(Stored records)
· · ·
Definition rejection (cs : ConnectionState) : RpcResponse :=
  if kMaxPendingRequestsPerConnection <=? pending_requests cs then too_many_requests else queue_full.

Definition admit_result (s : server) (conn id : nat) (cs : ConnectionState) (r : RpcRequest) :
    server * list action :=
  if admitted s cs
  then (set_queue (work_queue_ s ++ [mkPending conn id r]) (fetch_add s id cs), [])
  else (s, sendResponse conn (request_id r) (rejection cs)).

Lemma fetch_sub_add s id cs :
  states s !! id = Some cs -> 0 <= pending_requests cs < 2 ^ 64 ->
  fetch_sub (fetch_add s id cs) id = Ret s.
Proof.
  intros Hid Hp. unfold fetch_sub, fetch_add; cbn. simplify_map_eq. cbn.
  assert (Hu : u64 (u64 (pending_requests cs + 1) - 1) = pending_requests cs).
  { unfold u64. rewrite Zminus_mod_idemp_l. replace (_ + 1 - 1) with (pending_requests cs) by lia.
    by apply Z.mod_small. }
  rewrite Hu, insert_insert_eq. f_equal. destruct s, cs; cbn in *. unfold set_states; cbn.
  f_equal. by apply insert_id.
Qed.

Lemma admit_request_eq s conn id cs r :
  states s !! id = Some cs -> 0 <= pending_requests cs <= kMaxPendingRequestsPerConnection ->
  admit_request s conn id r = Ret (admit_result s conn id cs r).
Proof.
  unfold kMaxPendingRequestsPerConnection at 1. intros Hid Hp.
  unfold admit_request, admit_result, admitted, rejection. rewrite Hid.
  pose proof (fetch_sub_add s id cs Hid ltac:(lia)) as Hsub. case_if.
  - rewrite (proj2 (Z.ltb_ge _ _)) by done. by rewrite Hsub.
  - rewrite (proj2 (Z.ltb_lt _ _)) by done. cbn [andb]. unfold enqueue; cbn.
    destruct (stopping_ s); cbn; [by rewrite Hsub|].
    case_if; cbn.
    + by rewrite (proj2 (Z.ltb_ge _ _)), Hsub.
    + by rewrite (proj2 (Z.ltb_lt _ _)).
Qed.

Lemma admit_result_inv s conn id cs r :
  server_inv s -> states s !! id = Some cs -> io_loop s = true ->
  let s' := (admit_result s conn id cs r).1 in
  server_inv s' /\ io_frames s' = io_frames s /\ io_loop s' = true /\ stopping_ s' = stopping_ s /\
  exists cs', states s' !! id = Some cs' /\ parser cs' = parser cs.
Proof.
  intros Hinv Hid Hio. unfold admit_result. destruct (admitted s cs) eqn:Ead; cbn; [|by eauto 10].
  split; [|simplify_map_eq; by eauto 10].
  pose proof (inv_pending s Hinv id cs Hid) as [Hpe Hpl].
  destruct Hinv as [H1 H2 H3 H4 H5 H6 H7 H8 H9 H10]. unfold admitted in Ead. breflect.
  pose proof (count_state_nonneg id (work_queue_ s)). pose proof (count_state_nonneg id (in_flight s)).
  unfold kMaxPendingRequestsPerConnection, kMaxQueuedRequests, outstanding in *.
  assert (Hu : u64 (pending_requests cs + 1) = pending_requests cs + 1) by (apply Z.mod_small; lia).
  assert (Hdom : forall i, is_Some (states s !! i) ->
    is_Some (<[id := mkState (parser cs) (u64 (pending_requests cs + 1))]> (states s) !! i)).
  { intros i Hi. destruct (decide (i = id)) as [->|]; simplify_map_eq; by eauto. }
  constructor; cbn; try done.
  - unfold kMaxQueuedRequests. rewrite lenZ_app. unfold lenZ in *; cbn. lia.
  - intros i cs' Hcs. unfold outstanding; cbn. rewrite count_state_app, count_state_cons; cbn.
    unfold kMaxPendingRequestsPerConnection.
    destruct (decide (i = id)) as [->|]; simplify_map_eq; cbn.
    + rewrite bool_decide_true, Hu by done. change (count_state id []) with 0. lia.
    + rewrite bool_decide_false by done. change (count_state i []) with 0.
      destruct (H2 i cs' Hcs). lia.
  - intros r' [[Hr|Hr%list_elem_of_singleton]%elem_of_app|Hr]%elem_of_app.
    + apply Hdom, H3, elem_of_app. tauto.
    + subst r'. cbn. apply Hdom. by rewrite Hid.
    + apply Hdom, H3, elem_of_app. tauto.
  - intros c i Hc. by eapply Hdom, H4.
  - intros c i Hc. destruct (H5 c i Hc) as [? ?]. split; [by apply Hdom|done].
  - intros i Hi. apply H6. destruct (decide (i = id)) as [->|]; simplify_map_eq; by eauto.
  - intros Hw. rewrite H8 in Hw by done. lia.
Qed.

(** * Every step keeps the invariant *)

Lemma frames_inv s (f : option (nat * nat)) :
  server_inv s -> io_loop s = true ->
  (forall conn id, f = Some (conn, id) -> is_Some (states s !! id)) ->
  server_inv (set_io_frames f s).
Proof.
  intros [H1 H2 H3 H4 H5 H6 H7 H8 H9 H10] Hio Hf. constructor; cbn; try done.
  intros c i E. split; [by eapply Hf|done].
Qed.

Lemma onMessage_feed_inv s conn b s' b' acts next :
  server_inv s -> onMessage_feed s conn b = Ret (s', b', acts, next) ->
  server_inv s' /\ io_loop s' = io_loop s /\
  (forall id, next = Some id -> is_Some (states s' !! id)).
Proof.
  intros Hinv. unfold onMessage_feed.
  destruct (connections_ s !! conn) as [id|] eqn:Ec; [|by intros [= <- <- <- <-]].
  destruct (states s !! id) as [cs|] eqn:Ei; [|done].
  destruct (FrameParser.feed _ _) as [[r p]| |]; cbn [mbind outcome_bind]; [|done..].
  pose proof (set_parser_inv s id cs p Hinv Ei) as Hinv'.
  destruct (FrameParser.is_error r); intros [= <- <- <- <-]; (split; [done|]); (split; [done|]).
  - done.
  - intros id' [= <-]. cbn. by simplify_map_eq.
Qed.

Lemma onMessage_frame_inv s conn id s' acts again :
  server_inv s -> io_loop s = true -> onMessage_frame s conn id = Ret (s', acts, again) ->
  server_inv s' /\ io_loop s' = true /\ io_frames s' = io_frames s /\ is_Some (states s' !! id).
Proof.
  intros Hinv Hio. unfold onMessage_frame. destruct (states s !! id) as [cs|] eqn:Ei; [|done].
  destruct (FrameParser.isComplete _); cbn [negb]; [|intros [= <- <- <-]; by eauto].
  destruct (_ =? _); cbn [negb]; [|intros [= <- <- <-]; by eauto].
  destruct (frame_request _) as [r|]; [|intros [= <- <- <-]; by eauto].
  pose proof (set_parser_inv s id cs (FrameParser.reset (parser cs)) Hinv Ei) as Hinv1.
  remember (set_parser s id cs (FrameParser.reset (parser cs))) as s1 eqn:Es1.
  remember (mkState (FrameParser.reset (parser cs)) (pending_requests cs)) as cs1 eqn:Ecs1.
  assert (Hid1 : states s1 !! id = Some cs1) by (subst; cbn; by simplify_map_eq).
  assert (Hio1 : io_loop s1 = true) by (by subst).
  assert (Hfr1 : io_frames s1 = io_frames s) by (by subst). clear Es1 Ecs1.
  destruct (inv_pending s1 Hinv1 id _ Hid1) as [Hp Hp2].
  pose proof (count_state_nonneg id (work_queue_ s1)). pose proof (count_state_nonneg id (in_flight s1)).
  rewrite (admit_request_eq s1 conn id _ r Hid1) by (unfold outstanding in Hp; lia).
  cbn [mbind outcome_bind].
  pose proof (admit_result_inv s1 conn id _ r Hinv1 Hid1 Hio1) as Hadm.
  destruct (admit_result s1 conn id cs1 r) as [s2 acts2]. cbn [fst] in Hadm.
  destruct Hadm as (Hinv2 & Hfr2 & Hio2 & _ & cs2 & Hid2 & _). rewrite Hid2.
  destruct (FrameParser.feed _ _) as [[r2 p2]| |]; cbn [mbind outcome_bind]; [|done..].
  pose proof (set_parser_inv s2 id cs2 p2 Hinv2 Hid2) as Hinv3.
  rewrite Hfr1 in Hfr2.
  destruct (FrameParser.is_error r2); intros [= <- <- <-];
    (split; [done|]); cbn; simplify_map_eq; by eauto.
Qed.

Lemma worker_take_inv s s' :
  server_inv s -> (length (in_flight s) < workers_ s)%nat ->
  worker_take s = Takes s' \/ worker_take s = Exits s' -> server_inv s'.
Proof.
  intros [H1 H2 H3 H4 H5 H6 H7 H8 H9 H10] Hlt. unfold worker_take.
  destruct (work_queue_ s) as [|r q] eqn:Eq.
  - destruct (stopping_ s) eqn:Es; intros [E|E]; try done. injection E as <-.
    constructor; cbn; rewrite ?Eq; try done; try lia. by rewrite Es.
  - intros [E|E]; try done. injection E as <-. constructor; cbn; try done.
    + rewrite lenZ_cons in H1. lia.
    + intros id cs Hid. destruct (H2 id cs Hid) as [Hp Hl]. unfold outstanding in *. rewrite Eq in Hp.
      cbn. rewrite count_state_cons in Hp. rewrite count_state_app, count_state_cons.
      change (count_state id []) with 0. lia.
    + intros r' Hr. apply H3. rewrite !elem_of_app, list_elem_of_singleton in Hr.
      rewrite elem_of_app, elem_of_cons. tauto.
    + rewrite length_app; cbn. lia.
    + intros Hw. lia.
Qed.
· · ·
**Work item**
Produce an exact transcription of the lines from the one containing "remember (set_parser s" through the end of the records, both included, and no other lines.

**Answer for the task**
  remember (set_parser s id cs (FrameParser.reset (parser cs))) as s1 eqn:Es1.
  remember (mkState (FrameParser.reset (parser cs)) (pending_requests cs)) as cs1 eqn:Ecs1.
  assert (Hid1 : states s1 !! id = Some cs1) by (subst; cbn; by simplify_map_eq).
  assert (Hio1 : io_loop s1 = true) by (by subst).
  assert (Hfr1 : io_frames s1 = io_frames s) by (by subst). clear Es1 Ecs1.
  destruct (inv_pending s1 Hinv1 id _ Hid1) as [Hp Hp2].
  pose proof (count_state_nonneg id (work_queue_ s1)). pose proof (count_state_nonneg id (in_flight s1)).
  rewrite (admit_request_eq s1 conn id _ r Hid1) by (unfold outstanding in Hp; lia).
  cbn [mbind outcome_bind].
  pose proof (admit_result_inv s1 conn id _ r Hinv1 Hid1 Hio1) as Hadm.
  destruct (admit_result s1 conn id cs1 r) as [s2 acts2]. cbn [fst] in Hadm.
  destruct Hadm as (Hinv2 & Hfr2 & Hio2 & _ & cs2 & Hid2 & _). rewrite Hid2.
  destruct (FrameParser.feed _ _) as [[r2 p2]| |]; cbn [mbind outcome_bind]; [|done..].
  pose proof (set_parser_inv s2 id cs2 p2 Hinv2 Hid2) as Hinv3.
  rewrite Hfr1 in Hfr2.
  destruct (FrameParser.is_error r2); intros [= <- <- <-];
    (split; [done|]); cbn; simplify_map_eq; by eauto.
Qed.

Lemma worker_take_inv s s' :
  server_inv s -> (length (in_flight s) < workers_ s)%nat ->
  worker_take s = Takes s' \/ worker_take s = Exits s' -> server_inv s'.
Proof.
  intros [H1 H2 H3 H4 H5 H6 H7 H8 H9 H10] Hlt. unfold worker_take.
  destruct (work_queue_ s) as [|r q] eqn:Eq.
  - destruct (stopping_ s) eqn:Es; intros [E|E]; try done. injection E as <-.
    constructor; cbn; rewrite ?Eq; try done; try lia. by rewrite Es.
  - intros [E|E]; try done. injection E as <-. constructor; cbn; try done.
    + rewrite lenZ_cons in H1. lia.
    + intros id cs Hid. destruct (H2 id cs Hid) as [Hp Hl]. unfold outstanding in *. rewrite Eq in Hp.
      cbn. rewrite count_state_cons in Hp. rewrite count_state_app, count_state_cons.
      change (count_state id []) with 0. lia.
    + intros r' Hr. apply H3. rewrite !elem_of_app, list_elem_of_singleton in Hr.
      rewrite elem_of_app, elem_of_cons. tauto.
    + rewrite length_app; cbn. lia.
    + intros Hw. lia.
Qed.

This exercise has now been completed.